▸ **TASK REQUIREMENTS**: Print the data exactly, leaving nothing out.

○ ○ ○ ○ ○

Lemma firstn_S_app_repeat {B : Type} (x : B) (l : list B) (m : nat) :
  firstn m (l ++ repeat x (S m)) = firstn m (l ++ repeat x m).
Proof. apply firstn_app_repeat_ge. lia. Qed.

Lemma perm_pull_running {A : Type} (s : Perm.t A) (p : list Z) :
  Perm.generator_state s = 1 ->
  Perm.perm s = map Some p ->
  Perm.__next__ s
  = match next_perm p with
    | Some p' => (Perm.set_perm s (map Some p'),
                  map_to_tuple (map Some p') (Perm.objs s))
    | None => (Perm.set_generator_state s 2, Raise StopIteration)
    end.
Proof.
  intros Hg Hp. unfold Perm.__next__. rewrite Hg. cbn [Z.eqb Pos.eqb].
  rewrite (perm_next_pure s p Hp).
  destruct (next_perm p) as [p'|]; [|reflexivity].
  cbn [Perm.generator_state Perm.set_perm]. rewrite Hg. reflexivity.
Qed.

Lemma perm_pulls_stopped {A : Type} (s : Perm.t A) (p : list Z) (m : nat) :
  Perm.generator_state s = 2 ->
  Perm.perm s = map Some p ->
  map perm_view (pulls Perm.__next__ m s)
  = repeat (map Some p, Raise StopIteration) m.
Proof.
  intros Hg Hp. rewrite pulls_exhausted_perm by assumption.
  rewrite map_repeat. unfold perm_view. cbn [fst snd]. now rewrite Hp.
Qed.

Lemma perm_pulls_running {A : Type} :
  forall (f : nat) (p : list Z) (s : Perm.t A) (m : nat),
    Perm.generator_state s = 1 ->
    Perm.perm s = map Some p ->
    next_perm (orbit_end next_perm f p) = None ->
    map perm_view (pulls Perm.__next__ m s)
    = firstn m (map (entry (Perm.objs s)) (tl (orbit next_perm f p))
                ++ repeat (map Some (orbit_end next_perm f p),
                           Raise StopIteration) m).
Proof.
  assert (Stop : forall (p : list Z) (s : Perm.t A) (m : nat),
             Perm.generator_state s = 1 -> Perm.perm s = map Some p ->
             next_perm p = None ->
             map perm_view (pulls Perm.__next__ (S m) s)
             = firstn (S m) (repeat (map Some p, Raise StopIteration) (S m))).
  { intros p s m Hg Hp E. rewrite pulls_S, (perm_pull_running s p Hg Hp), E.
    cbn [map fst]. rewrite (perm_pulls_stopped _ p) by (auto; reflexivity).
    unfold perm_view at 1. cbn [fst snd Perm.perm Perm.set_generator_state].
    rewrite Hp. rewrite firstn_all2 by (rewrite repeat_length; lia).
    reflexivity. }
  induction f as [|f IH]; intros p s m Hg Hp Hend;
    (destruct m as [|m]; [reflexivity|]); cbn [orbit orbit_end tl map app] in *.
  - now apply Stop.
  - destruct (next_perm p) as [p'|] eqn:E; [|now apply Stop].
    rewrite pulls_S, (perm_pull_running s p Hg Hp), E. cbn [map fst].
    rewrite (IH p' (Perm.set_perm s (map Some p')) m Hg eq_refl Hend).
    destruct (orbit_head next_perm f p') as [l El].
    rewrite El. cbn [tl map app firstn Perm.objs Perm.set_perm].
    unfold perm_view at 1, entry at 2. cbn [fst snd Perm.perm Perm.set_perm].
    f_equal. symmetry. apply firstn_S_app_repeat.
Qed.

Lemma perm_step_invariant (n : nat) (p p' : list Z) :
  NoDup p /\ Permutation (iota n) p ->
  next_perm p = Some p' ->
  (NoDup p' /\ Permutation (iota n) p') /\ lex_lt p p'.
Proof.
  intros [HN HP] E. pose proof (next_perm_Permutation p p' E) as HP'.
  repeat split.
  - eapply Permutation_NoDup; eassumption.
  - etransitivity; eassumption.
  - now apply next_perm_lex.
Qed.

○ ○ ○ ○ ○

▸ **SOLUTION**:
Lemma firstn_S_app_repeat {B : Type} (x : B) (l : list B) (m : nat) :
  firstn m (l ++ repeat x (S m)) = firstn m (l ++ repeat x m).
Proof. apply firstn_app_repeat_ge. lia. Qed.

Lemma perm_pull_running {A : Type} (s : Perm.t A) (p : list Z) :
  Perm.generator_state s = 1 ->
  Perm.perm s = map Some p ->
  Perm.__next__ s
  = match next_perm p with
    | Some p' => (Perm.set_perm s (map Some p'),
                  map_to_tuple (map Some p') (Perm.objs s))
    | None => (Perm.set_generator_state s 2, Raise StopIteration)
    end.
Proof.
  intros Hg Hp. unfold Perm.__next__. rewrite Hg. cbn [Z.eqb Pos.eqb].
  rewrite (perm_next_pure s p Hp).
  destruct (next_perm p) as [p'|]; [|reflexivity].
  cbn [Perm.generator_state Perm.set_perm]. rewrite Hg. reflexivity.
Qed.

Lemma perm_pulls_stopped {A : Type} (s : Perm.t A) (p : list Z) (m : nat) :
  Perm.generator_state s = 2 ->
  Perm.perm s = map Some p ->
  map perm_view (pulls Perm.__next__ m s)
  = repeat (map Some p, Raise StopIteration) m.
Proof.
  intros Hg Hp. rewrite pulls_exhausted_perm by assumption.
  rewrite map_repeat. unfold perm_view. cbn [fst snd]. now rewrite Hp.
Qed.

Lemma perm_pulls_running {A : Type} :
  forall (f : nat) (p : list Z) (s : Perm.t A) (m : nat),
    Perm.generator_state s = 1 ->
    Perm.perm s = map Some p ->
    next_perm (orbit_end next_perm f p) = None ->
    map perm_view (pulls Perm.__next__ m s)
    = firstn m (map (entry (Perm.objs s)) (tl (orbit next_perm f p))
                ++ repeat (map Some (orbit_end next_perm f p),
                           Raise StopIteration) m).
Proof.
  assert (Stop : forall (p : list Z) (s : Perm.t A) (m : nat),
             Perm.generator_state s = 1 -> Perm.perm s = map Some p ->
             next_perm p = None ->
             map perm_view (pulls Perm.__next__ (S m) s)
             = firstn (S m) (repeat (map Some p, Raise StopIteration) (S m))).
  { intros p s m Hg Hp E. rewrite pulls_S, (perm_pull_running s p Hg Hp), E.
    cbn [map fst]. rewrite (perm_pulls_stopped _ p) by (auto; reflexivity).
    unfold perm_view at 1. cbn [fst snd Perm.perm Perm.set_generator_state].
    rewrite Hp. rewrite firstn_all2 by (rewrite repeat_length; lia).
    reflexivity. }
  induction f as [|f IH]; intros p s m Hg Hp Hend;
    (destruct m as [|m]; [reflexivity|]); cbn [orbit orbit_end tl map app] in *.
  - now apply Stop.
  - destruct (next_perm p) as [p'|] eqn:E; [|now apply Stop].
    rewrite pulls_S, (perm_pull_running s p Hg Hp), E. cbn [map fst].
    rewrite (IH p' (Perm.set_perm s (map Some p')) m Hg eq_refl Hend).
    destruct (orbit_head next_perm f p') as [l El].
    rewrite El. cbn [tl map app firstn Perm.objs Perm.set_perm].
    unfold perm_view at 1, entry at 2. cbn [fst snd Perm.perm Perm.set_perm].
    f_equal. symmetry. apply firstn_S_app_repeat.
Qed.

Lemma perm_step_invariant (n : nat) (p p' : list Z) :
  NoDup p /\ Permutation (iota n) p ->
  next_perm p = Some p' ->
  (NoDup p' /\ Permutation (iota n) p') /\ lex_lt p p'.
Proof.
  intros [HN HP] E. pose proof (next_perm_Permutation p p' E) as HP'.
  repeat split.
  - eapply Permutation_NoDup; eassumption.
  - etransitivity; eassumption.
  - now apply next_perm_lex.
Qed.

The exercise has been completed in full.